┌─ EXTRACTED ENTRIES

Lemma exact_variance_constant (c : R) (n : nat) :
  (1 <= n)%nat -> variance (repeat (fin c) n) = fin 0.
Proof.
  intros Hn. unfold variance.
  rewrite map_repeat. change (square (fin c)) with (fin (c * c)).
  rewrite !exact_mean_constant by assumption.
  unfold fin. cbn [sub exact nsub lift2 square mul nmul]. f_equal. ring.
Qed.

(** In exact arithmetic constant potentials have the variance 0, the
    guard holds and the result is 1. *)
Lemma exact_constant_potentials (c : R) (T N : nat) (method : string) :
  (1 <= T)%nat -> (1 <= N)%nat ->
  method = "loop"%string \/ method = "vmap"%string ->
  Correlation.voltage_fluctuation (full T N (fin c)) method = Ok (fin 1).
Proof.
  intros HT HN Hm. rewrite (voltage_fluctuation_correct _ _ Hm). f_equal.
  unfold CorrelationSpec.voltage_fluctuation, neuron_signal, full.
  cbn [cols entries].
  assert (E : map (fun i => variance
                     (map (fun row => nth i row nan)
                          (repeat (repeat (fin c) N) T))) (seq 0 N) =
              repeat (fin 0) N).
  { rewrite <- (length_seq N 0) at 2.
    rewrite <- BinningFacts.map_const_repeat.
    apply map_ext_in. intros i Hi. apply in_seq in Hi.
    rewrite map_repeat, nth_repeat_lt by lia.
    now apply exact_variance_constant. }
  rewrite E, exact_mean_constant by assumption.
  unfold fin. cbn [eq0 exact neqb of_nat INR]. unfold fin.
  destruct (Req_dec_T 0 0); [reflexivity | contradiction].
Qed.

(** *** What every arithmetic does with [nan] *)

Lemma exact_nan_laws : Scalar.NaNLaws num.
Proof.
  constructor; try reflexivity.
  cbv [div of_nat exact nan ndiv fin nonfinite INR].
  destruct (Req_dec_T 0 0); [reflexivity | contradiction].
Qed.

Lemma ieee_nan_laws (prec emax : Z) :
  @Scalar.NaNLaws spec_float (ieee prec emax).
Proof.
  constructor; try reflexivity.
Qed.

Section NaN.

Context {F : Type} {O : Scalar.Ops F} {L : Scalar.NaNLaws F}.

Lemma mean_all_nan (l : list F) :
  Forall (fun x => x = nan) l -> mean l = nan.
Proof.
  intros H. unfold mean. destruct H as [|x l -> _].
  - cbn [sum fold_right length]. apply div_0_0.
  - cbn [sum fold_right]. now rewrite add_nan_l, div_nan_l.
Qed.

Lemma variance_all_nan (l : list F) :
  Forall (fun x => x = nan) l -> variance l = nan.
Proof.
  intros H. unfold variance. rewrite (mean_all_nan (map square l)).
  - apply sub_nan_l.
  - apply Forall_forall. intros y Hy. apply in_map_iff in Hy as [x [<- Hx]].
    rewrite Forall_forall in H. rewrite (H x Hx). apply mul_nan_l.
Qed.

Lemma voltage_fluctuation_empty (V : matrix F) (method : string) :
  wf_matrix V = true ->
  rows V = 0%nat \/ cols V = 0%nat ->
  method = "loop"%string \/ method = "vmap"%string ->
  Correlation.voltage_fluctuation V method = Ok nan.
Proof.
  intros Hwf Hs Hm. rewrite (voltage_fluctuation_correct _ _ Hm). f_equal.
  unfold wf_matrix in Hwf. apply andb_prop in Hwf as [Hr Hc].
  apply Nat.eqb_eq in Hr. rewrite forallb_forall in Hc.
  unfold CorrelationSpec.voltage_fluctuation.
  assert (Em : mean (map (fun i => variance (neuron_signal V i))
                         (seq 0 (cols V))) = nan).
  { apply mean_all_nan, Forall_forall. intros y Hy.
    apply in_map_iff in Hy as [i [<- Hi]]. apply in_seq in Hi.
    destruct Hs as [Hs | Hs]; [|lia].
    unfold neuron_signal. rewrite Hs in Hr.
    apply length_zero_iff_nil in Hr. rewrite Hr.
    now apply variance_all_nan. }
  rewrite Em, eq0_nan.
  rewrite (variance_all_nan (population_average V)); [apply div_nan_l|].
  apply Forall_forall. intros y Hy. unfold population_average in Hy.
  apply in_map_iff in Hy as [row [<- Hrow]].
  destruct Hs as [Hs | Hs].
  - rewrite Hs in Hr. apply length_zero_iff_nil in Hr.
    rewrite Hr in Hrow. contradiction.
  - specialize (Hc row Hrow). apply Nat.eqb_eq in Hc. rewrite Hs in Hc.
    apply length_zero_iff_nil in Hc. rewrite Hc.
    now apply mean_all_nan.
Qed.

End NaN.

(** C8. In exact arithmetic a matrix of constant potentials has the
    per-neuron variances 0 and [voltage_fluctuation] returns 1, as the
    claim has it. In floating point the difference
    [mean(x * x) - mean(x) ** 2] is not 0 on such a matrix, the guard
    [var_mean == 0.] does not hold, and the call returns the quotient of
    two rounding residues: [-0.0] for a 3 by 3 matrix of [0.1] in
    binary64, and [-0.5] for a 3 by 3 matrix of [0.9] in binary32. *)
Theorem constant_potentials_miss_the_guard :
  Correlation.voltage_fluctuation (O := exact) (full 3 3 (fin (1 / 10)))
    "loop" = Ok (fin 1) /\
  Correlation.voltage_fluctuation (O := binary64)
    (full 3 3 (decimal binary64 1 10)) "loop" = Ok (S754_zero true) /\
  Correlation.voltage_fluctuation (O := exact) (full 3 3 (fin (9 / 10)))
    "loop" = Ok (fin 1) /\
  Correlation.voltage_fluctuation (O := binary32)
    (full 3 3 (decimal binary32 9 10)) "loop" =
  Ok (S754_finite true 8388608 (-24)).
Proof.
  split; [apply exact_constant_potentials; (lia || now left)|].
  split; [vm_compute; reflexivity|].
  split; [apply exact_constant_potentials; (lia || now left)|].
  vm_compute. reflexivity.
Qed.

End VoltageFacts.

(** ** [weighted_correlation]: lengths *)

Module BroadcastFacts.

Import Correlation CorrelationSpec ListFacts NumFacts.

Lemma jnp_mul_length (a b : list num) :
  length a = length b -> length (jnp.mul a b) = length a.
Proof.
  revert b. induction a as [|x a IH]; intros [|y b] H; simpl in *;
    try reflexivity; try discriminate.
  f_equal. apply IH. now injection H.
Qed.

Lemma multiply_ok (a b : list num) :
  compatible (length a) (length b) = true ->
  exists c, jnp.multiply a b = Ok c /\
            length c = broadcast_length (length a) (length b).
Proof.
  unfold compatible, jnp.multiply, broadcast_length. intros H.
  destruct (Nat.eqb_spec (length a) (length b)) as [E|E].
  - eexists. split; [reflexivity | now apply jnp_mul_length].
  - destruct (Nat.eqb_spec (length a) 1) as [E1|E1].
    + eexists. split; [reflexivity | apply length_map].
    + destruct (Nat.eqb_spec (length b) 1) as [E2|E2]; [|discriminate].
      eexists. split; [reflexivity | apply length_map].
Qed.

Lemma multiply_raise (a b : list num) :
  compatible (length a) (length b) = false ->
  jnp.multiply a b = Raise ShapeError.
Proof.
  unfold compatible, jnp.multiply. intros H.
  destruct (length a =? length b)%nat; [discriminate|].
  destruct (length a =? 1)%nat; [discriminate|].
  destruct (length b =? 1)%nat; [discriminate | reflexivity].
Qed.

(** Two lengths are rejected when they differ and neither is 1. *)
Lemma compatible_false_iff (a b : nat) :
  compatible a b = false <-> a <> b /\ a <> 1%nat /\ b <> 1%nat.
Proof.
  unfold compatible.
  destruct (Nat.eqb_spec a b), (Nat.eqb_spec a 1), (Nat.eqb_spec b 1);
    cbn; split; intros H; try discriminate; try tauto; try lia.
Qed.

Lemma all_compatible_false_iff (lx ly lw : nat) :
  all_compatible lx ly lw = false <->
  compatible lx lw = false \/ compatible ly lw = false \/
  compatible lx ly = false.
Proof.
  unfold all_compatible.
  destruct (compatible lx lw), (compatible ly lw), (compatible lx ly);
    cbn; split; intros H; try discriminate; try tauto;
    try (destruct H as [H | [H | H]]; discriminate).
Qed.

Lemma compatible_sym (a b : nat) : compatible a b = compatible b a.
Proof.
  unfold compatible. rewrite (Nat.eqb_sym a b).
  destruct (b =? a)%nat, (a =? 1)%nat, (b =? 1)%nat; reflexivity.
Qed.

Lemma compatible_broadcast (lx ly lw : nat) :
  compatible lx lw = true -> compatible ly lw = true ->
  compatible (broadcast_length lw lx) ly = compatible lx ly.
Proof.
  unfold compatible, broadcast_length.
  destruct (Nat.eqb_spec lx lw), (Nat.eqb_spec lw lx), (Nat.eqb_spec lx 1),
    (Nat.eqb_spec lw 1), (Nat.eqb_spec ly lw), (Nat.eqb_spec ly 1),
    (Nat.eqb_spec lx ly); cbn; intros; try reflexivity; try discriminate;
    try lia;
    repeat match goal with
    | |- context [(?a =? ?b)%nat] => destruct (Nat.eqb_spec a b)
    end; cbn; try reflexivity; try lia.
Qed.

Lemma weighted_mean_ok (x w : list num) :
  compatible (length x) (length w) = true ->
  exists m, _weighted_mean x w = Ok m.
Proof.
  intros H. unfold _weighted_mean.
  destruct (multiply_ok x w H) as [c [-> _]]. cbn [bind]. eauto.
Qed.

Lemma weighted_mean_raise (x w : list num) :
  compatible (length x) (length w) = false ->
  _weighted_mean x w = Raise ShapeError.
Proof.
  intros H. unfold _weighted_mean. now rewrite (multiply_raise x w H).
Qed.

Lemma weighted_cov_ok (x y w : list num) :
  all_compatible (length x) (length y) (length w) = true ->
  exists v, _weighted_cov x y w = Ok v.
Proof.
  unfold all_compatible. intros H.
  apply andb_prop in H as [H Hxy]. apply andb_prop in H as [Hxw Hyw].
  unfold _weighted_cov.
  destruct (weighted_mean_ok x w Hxw) as [mx ->]. cbn [bind].
  assert (Hwx : compatible (length w) (length (jnp.sub_scalar x mx)) = true).
  { unfold jnp.sub_scalar. now rewrite length_map, compatible_sym. }
  destruct (multiply_ok _ _ Hwx) as [wx [-> Hlen]]. cbn [bind].
  destruct (weighted_mean_ok y w Hyw) as [my ->]. cbn [bind].
  assert (Hc : compatible (length wx) (length (jnp.sub_scalar y my)) = true).
  { unfold jnp.sub_scalar in *. rewrite length_map in *. rewrite Hlen.
    now rewrite compatible_broadcast. }
  destruct (multiply_ok _ _ Hc) as [wxy [-> _]]. cbn [bind]. eauto.
Qed.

└─

§ **PROBLEM DESCRIPTION**: Considering only the material above, set down every line from the one with "compatible (broadcast_length lw" to the one with "(Nat.eqb_spec lw 1), (Nat.eqb_spec", inclusive, exactly as written.

§ **THE ANSWER**:
  compatible (broadcast_length lw lx) ly = compatible lx ly.
Proof.
  unfold compatible, broadcast_length.
  destruct (Nat.eqb_spec lx lw), (Nat.eqb_spec lw lx), (Nat.eqb_spec lx 1),
    (Nat.eqb_spec lw 1), (Nat.eqb_spec ly lw), (Nat.eqb_spec ly 1),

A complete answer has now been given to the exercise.